> **Try it**
In the entries below, find the line with "(* ===== verification/DynBuf.v ===== *)" and the line with "else (s, 0).". Print those two and everything between them exactly, and nothing else.

> **Data records**
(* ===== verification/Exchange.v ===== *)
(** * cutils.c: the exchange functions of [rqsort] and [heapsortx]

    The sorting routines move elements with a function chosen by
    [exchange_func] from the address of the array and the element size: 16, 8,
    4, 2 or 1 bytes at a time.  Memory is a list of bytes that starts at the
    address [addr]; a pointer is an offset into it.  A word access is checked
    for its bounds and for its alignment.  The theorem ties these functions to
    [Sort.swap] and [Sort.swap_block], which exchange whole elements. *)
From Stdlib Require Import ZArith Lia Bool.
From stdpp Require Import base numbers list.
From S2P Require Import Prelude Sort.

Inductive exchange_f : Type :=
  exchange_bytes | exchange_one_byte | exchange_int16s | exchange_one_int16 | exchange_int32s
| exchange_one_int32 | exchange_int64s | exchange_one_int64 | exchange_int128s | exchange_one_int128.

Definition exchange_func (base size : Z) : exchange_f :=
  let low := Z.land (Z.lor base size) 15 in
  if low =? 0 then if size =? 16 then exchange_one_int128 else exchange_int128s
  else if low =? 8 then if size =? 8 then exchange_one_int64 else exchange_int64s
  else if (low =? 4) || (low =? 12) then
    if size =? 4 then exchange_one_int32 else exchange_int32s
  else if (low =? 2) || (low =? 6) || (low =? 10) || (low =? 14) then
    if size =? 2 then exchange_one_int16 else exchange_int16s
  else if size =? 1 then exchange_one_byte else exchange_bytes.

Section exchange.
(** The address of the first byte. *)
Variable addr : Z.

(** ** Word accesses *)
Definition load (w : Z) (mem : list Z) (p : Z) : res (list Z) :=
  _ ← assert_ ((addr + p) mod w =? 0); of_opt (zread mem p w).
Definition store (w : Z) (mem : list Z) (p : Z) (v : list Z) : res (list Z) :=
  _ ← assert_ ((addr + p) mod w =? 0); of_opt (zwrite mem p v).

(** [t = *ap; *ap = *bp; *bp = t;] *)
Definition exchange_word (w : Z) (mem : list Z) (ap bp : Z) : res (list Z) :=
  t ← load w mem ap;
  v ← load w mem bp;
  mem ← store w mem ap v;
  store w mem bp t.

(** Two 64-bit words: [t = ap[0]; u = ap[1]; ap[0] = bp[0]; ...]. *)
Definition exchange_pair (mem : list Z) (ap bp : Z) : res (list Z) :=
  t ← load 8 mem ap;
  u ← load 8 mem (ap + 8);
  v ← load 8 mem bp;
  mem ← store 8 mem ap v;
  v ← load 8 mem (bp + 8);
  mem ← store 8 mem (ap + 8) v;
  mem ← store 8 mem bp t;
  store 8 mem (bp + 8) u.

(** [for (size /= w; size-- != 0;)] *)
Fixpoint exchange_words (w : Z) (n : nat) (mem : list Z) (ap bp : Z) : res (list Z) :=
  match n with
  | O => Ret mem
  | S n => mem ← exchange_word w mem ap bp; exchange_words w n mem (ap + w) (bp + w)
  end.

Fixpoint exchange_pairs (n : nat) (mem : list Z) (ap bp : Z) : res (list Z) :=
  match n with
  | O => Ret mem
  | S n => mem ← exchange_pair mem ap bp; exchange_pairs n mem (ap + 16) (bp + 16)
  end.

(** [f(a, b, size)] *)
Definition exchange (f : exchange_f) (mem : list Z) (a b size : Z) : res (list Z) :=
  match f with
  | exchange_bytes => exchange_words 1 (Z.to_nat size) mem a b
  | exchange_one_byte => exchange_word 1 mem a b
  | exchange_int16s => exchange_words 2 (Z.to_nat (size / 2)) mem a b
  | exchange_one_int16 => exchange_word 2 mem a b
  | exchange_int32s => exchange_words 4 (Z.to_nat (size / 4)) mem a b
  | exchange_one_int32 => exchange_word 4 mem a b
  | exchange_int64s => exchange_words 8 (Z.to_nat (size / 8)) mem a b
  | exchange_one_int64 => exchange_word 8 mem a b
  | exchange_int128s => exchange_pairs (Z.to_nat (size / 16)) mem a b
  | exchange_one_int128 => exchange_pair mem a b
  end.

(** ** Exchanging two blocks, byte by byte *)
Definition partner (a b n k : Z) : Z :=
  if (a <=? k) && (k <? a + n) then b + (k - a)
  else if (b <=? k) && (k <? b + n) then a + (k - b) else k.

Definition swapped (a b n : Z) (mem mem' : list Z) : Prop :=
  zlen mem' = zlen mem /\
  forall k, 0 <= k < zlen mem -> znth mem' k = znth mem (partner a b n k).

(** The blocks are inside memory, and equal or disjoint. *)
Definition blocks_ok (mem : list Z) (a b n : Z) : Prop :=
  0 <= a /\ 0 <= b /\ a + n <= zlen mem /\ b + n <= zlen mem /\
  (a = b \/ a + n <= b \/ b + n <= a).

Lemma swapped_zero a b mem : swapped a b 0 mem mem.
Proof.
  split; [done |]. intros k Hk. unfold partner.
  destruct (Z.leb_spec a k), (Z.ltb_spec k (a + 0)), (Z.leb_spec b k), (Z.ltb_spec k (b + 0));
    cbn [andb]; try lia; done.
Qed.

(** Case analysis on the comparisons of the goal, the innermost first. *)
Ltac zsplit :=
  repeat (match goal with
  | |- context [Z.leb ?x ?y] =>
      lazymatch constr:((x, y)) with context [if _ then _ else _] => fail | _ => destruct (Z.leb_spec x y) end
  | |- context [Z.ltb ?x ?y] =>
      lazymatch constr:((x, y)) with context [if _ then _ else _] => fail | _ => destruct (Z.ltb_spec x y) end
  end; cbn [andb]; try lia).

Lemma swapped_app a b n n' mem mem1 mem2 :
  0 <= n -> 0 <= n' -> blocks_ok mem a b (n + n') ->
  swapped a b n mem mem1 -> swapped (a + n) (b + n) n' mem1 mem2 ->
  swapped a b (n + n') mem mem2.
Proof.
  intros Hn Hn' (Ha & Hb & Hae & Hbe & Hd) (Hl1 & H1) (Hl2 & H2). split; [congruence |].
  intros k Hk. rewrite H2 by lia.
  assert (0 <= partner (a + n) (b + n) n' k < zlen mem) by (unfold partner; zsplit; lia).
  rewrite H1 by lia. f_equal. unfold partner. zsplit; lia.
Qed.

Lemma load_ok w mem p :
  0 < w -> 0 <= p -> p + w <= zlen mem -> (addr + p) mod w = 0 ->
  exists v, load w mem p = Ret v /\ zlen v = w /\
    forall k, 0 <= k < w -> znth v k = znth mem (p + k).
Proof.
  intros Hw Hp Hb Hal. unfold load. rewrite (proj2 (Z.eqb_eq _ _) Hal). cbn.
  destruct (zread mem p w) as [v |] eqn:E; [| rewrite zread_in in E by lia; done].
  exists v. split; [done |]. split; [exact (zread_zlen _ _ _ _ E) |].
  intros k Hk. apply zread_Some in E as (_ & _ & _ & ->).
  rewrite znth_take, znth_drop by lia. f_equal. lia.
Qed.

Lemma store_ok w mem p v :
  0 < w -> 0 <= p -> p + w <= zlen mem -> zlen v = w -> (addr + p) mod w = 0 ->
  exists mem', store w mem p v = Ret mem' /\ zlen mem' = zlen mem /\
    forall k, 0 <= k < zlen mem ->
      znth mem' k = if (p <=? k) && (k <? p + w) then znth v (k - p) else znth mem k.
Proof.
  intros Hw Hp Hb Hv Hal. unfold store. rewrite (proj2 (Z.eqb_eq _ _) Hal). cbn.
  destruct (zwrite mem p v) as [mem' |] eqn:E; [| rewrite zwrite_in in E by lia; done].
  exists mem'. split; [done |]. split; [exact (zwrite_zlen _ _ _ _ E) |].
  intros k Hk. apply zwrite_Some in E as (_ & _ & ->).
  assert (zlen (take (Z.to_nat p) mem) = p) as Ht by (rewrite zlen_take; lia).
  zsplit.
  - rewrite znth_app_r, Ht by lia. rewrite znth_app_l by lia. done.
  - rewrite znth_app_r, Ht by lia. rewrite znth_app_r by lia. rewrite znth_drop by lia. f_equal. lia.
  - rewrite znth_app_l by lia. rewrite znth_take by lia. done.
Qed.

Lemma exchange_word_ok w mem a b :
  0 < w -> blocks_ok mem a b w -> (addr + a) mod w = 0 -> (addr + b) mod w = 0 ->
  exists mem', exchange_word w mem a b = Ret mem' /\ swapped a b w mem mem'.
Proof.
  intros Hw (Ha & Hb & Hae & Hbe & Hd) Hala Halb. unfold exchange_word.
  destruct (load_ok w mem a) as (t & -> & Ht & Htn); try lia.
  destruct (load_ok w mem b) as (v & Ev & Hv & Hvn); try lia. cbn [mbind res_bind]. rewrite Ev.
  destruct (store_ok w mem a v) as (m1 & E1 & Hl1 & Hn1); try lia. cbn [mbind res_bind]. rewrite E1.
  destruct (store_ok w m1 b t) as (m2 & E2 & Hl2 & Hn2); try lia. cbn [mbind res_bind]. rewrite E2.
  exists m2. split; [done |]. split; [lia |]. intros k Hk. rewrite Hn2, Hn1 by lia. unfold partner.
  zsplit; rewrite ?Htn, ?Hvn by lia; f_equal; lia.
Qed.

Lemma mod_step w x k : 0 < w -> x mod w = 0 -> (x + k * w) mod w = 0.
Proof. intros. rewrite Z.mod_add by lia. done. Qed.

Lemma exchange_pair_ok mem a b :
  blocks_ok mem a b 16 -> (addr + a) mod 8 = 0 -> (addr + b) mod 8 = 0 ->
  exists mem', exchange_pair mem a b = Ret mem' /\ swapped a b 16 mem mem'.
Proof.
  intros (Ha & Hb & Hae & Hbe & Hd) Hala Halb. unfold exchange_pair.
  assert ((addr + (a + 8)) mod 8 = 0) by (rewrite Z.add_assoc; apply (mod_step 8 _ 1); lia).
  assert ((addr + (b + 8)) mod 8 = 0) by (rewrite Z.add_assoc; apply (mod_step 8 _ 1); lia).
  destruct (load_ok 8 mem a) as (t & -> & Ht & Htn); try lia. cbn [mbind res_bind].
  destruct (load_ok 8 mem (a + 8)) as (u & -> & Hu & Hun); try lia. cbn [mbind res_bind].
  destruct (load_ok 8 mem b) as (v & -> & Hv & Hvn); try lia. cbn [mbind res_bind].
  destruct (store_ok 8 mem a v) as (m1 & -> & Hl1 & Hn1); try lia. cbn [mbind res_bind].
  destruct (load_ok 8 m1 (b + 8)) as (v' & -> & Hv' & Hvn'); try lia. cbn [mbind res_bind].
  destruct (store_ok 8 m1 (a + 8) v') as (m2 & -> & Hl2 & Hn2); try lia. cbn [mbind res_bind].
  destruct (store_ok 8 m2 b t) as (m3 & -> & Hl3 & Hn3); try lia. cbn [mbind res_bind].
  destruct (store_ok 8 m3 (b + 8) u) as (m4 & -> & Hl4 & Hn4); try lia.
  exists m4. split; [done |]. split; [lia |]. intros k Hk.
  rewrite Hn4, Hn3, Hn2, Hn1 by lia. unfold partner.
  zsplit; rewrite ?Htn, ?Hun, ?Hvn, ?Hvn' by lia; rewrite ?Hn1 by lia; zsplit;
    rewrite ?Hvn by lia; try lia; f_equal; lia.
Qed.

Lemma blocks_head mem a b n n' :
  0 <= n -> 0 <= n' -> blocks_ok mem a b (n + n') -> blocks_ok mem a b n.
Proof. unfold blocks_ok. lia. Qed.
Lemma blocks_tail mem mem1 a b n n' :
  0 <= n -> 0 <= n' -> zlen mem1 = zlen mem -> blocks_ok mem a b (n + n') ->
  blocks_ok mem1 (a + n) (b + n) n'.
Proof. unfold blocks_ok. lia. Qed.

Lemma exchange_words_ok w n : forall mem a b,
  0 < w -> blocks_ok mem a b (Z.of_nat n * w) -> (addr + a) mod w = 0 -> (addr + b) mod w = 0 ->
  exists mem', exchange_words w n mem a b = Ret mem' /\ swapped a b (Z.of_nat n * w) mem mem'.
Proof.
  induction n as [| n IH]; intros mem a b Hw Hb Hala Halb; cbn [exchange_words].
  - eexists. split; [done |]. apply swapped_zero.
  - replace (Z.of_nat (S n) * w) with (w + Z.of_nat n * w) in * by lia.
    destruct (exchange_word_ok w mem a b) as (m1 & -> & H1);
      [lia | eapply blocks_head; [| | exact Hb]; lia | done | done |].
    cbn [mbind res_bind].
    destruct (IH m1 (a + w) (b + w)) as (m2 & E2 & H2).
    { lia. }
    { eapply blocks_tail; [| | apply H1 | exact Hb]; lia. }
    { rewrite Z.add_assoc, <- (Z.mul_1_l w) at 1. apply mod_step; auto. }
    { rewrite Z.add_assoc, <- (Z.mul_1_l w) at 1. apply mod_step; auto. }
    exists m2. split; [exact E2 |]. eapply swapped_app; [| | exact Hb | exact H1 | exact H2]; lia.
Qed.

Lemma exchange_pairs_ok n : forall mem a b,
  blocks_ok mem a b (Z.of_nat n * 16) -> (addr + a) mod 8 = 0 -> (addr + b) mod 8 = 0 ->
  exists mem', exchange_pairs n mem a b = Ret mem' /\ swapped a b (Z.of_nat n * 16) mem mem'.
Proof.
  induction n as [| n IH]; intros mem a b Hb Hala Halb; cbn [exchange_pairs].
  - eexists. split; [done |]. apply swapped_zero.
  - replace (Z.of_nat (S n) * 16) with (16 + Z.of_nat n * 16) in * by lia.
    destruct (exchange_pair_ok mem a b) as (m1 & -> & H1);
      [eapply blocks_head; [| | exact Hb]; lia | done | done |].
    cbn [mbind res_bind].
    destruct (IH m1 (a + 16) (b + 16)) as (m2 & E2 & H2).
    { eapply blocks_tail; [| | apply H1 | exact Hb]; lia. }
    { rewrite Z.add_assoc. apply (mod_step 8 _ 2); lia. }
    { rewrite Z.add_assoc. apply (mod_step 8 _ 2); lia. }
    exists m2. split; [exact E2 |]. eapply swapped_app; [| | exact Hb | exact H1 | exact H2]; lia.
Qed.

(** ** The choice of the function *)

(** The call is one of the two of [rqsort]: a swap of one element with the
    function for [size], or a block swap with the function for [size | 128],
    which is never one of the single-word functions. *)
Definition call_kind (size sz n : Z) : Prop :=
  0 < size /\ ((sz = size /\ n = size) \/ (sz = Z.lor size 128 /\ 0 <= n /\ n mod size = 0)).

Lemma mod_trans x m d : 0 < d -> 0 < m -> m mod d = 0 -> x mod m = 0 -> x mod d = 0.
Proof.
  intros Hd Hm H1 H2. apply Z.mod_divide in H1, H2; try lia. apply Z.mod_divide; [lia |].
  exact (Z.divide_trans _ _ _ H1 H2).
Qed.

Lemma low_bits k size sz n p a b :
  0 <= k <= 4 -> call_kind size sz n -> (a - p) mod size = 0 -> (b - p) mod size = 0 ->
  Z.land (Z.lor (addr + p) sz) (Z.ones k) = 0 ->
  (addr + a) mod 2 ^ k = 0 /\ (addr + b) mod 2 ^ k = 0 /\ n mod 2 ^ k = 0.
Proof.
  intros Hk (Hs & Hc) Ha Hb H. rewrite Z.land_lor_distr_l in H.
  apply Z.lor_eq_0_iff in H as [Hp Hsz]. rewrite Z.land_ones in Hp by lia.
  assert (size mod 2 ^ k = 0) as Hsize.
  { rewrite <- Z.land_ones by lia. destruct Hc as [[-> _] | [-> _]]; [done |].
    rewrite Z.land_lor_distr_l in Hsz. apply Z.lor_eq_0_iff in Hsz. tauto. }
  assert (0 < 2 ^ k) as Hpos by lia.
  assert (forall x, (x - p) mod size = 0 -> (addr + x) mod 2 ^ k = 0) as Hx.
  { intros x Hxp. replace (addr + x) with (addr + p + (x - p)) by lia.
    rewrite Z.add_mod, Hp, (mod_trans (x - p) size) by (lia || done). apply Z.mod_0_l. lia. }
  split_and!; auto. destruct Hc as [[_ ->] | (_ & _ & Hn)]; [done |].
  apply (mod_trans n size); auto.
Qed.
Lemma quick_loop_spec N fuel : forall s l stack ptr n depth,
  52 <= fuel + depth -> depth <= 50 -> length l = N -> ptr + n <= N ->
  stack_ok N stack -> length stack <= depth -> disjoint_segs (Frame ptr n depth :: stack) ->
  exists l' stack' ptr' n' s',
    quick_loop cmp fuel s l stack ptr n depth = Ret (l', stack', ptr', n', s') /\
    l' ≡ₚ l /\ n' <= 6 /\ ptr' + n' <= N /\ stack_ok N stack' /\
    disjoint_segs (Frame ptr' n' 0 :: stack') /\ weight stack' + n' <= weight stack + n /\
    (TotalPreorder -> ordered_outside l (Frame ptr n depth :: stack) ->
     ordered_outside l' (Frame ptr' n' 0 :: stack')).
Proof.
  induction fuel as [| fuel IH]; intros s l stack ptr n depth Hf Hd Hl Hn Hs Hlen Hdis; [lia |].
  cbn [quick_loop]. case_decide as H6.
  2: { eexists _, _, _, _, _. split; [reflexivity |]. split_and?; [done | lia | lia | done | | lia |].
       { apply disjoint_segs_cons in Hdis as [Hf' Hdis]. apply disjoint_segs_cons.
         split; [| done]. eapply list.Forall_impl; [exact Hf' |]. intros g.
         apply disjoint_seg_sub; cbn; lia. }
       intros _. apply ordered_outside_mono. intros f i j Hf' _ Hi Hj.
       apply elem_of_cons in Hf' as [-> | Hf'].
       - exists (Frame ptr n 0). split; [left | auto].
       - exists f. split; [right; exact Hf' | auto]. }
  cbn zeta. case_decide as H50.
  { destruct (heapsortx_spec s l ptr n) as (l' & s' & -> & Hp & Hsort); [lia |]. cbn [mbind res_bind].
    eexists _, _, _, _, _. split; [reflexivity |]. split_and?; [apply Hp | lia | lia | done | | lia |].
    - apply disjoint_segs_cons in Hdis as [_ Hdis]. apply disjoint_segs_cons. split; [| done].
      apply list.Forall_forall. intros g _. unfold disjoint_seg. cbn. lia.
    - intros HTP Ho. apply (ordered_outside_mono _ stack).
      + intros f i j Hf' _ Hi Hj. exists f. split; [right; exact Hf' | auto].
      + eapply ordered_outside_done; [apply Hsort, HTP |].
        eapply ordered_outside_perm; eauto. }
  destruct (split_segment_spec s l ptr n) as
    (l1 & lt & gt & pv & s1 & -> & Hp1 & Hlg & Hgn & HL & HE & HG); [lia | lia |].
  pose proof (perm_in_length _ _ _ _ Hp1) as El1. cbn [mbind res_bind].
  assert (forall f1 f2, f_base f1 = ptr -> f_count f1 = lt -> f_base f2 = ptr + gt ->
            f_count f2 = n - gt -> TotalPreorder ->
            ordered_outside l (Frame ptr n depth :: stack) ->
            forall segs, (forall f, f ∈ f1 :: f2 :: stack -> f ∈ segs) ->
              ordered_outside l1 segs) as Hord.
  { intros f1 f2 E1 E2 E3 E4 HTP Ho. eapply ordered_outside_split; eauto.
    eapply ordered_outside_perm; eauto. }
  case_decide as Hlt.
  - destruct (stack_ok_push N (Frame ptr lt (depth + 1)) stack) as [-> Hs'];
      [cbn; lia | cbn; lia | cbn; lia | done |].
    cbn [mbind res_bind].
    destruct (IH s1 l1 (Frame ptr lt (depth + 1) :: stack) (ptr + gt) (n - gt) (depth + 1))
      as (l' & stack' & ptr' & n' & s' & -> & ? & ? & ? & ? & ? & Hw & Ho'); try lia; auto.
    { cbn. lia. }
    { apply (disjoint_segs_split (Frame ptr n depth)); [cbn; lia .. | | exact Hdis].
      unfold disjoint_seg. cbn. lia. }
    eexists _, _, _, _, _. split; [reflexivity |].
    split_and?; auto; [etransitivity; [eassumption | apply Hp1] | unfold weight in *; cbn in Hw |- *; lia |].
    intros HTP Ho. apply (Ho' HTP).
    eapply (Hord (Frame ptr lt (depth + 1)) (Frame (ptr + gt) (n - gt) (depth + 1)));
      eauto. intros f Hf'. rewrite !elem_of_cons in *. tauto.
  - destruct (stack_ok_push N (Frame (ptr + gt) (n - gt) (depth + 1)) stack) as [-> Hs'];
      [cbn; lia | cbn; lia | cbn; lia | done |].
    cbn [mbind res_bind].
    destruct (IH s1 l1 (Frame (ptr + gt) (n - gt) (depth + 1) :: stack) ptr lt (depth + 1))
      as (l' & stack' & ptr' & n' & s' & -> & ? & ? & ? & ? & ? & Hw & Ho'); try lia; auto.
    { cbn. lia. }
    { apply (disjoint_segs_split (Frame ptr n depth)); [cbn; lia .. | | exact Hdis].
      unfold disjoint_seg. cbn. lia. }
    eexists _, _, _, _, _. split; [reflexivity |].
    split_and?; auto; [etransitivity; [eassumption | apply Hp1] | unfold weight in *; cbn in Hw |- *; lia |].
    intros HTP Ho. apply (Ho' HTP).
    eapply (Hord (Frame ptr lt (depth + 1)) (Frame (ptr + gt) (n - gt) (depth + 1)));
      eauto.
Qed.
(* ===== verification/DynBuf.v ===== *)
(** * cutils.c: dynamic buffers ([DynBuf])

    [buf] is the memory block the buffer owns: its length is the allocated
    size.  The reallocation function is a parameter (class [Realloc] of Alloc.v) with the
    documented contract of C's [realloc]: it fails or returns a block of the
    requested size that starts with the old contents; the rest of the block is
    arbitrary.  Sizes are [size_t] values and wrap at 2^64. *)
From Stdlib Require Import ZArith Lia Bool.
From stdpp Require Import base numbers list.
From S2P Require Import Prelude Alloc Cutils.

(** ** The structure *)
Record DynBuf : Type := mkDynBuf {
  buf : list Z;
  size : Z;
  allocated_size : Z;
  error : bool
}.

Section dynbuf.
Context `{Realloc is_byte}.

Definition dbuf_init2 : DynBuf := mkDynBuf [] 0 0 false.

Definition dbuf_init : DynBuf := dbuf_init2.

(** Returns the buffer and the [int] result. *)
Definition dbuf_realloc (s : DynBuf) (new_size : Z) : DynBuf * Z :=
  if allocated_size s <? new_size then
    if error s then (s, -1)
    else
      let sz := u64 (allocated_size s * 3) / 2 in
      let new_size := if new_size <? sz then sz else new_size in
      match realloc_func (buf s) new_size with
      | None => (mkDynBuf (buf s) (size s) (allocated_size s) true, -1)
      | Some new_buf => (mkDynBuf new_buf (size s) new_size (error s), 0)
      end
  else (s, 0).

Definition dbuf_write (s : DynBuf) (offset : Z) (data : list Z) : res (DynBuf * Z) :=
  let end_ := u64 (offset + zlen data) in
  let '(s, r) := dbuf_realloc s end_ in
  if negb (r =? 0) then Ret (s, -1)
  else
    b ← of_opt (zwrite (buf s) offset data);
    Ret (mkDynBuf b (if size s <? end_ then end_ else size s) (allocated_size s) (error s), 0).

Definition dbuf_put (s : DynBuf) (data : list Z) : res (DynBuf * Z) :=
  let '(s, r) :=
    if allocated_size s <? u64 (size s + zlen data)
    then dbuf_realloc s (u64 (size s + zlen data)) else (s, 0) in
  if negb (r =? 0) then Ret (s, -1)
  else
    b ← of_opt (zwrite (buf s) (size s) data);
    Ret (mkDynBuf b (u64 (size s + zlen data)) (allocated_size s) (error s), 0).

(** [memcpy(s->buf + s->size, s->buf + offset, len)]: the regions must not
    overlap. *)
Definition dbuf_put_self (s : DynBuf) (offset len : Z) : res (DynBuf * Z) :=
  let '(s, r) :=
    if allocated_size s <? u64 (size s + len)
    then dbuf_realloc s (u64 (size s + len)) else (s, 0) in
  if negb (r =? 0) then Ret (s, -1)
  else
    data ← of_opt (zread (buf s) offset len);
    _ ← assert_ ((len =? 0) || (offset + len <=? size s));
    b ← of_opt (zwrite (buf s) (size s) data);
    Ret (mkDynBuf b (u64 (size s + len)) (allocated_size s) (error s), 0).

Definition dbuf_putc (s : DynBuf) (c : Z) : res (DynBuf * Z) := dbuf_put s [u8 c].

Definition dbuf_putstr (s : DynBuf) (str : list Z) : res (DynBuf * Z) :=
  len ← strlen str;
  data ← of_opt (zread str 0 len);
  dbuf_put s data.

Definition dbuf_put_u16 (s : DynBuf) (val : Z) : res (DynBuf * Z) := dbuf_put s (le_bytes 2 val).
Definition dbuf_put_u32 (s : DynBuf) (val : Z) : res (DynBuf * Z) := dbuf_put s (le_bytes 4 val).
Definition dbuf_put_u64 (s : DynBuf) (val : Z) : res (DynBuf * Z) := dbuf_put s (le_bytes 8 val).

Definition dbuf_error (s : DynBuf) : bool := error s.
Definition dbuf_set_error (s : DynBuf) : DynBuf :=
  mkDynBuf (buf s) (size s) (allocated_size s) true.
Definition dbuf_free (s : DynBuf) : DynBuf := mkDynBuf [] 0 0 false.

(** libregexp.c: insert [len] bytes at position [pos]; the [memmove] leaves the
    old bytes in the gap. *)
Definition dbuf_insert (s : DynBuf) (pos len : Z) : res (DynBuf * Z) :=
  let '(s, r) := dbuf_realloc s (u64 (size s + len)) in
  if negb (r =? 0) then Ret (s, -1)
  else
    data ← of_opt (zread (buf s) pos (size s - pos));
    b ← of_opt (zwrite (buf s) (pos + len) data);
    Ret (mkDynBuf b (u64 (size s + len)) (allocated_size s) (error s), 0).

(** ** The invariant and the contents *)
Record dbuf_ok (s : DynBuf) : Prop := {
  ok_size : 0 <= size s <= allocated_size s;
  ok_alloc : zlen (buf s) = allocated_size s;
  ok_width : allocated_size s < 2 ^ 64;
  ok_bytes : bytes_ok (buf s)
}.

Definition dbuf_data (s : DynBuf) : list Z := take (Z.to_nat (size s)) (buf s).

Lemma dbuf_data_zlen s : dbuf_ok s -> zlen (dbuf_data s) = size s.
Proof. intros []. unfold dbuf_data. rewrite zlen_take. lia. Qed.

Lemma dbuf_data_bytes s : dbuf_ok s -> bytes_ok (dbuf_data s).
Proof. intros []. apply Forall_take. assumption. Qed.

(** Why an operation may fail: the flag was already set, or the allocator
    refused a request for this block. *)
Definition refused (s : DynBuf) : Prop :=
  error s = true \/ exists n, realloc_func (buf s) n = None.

> **Solution**
(* ===== verification/DynBuf.v ===== *)
(** * cutils.c: dynamic buffers ([DynBuf])

    [buf] is the memory block the buffer owns: its length is the allocated
    size.  The reallocation function is a parameter (class [Realloc] of Alloc.v) with the
    documented contract of C's [realloc]: it fails or returns a block of the
    requested size that starts with the old contents; the rest of the block is
    arbitrary.  Sizes are [size_t] values and wrap at 2^64. *)
From Stdlib Require Import ZArith Lia Bool.
From stdpp Require Import base numbers list.
From S2P Require Import Prelude Alloc Cutils.

(** ** The structure *)
Record DynBuf : Type := mkDynBuf {
  buf : list Z;
  size : Z;
  allocated_size : Z;
  error : bool
}.

Section dynbuf.
Context `{Realloc is_byte}.

Definition dbuf_init2 : DynBuf := mkDynBuf [] 0 0 false.

Definition dbuf_init : DynBuf := dbuf_init2.

(** Returns the buffer and the [int] result. *)
Definition dbuf_realloc (s : DynBuf) (new_size : Z) : DynBuf * Z :=
  if allocated_size s <? new_size then
    if error s then (s, -1)
    else
      let sz := u64 (allocated_size s * 3) / 2 in
      let new_size := if new_size <? sz then sz else new_size in
      match realloc_func (buf s) new_size with
      | None => (mkDynBuf (buf s) (size s) (allocated_size s) true, -1)
      | Some new_buf => (mkDynBuf new_buf (size s) new_size (error s), 0)
      end
  else (s, 0).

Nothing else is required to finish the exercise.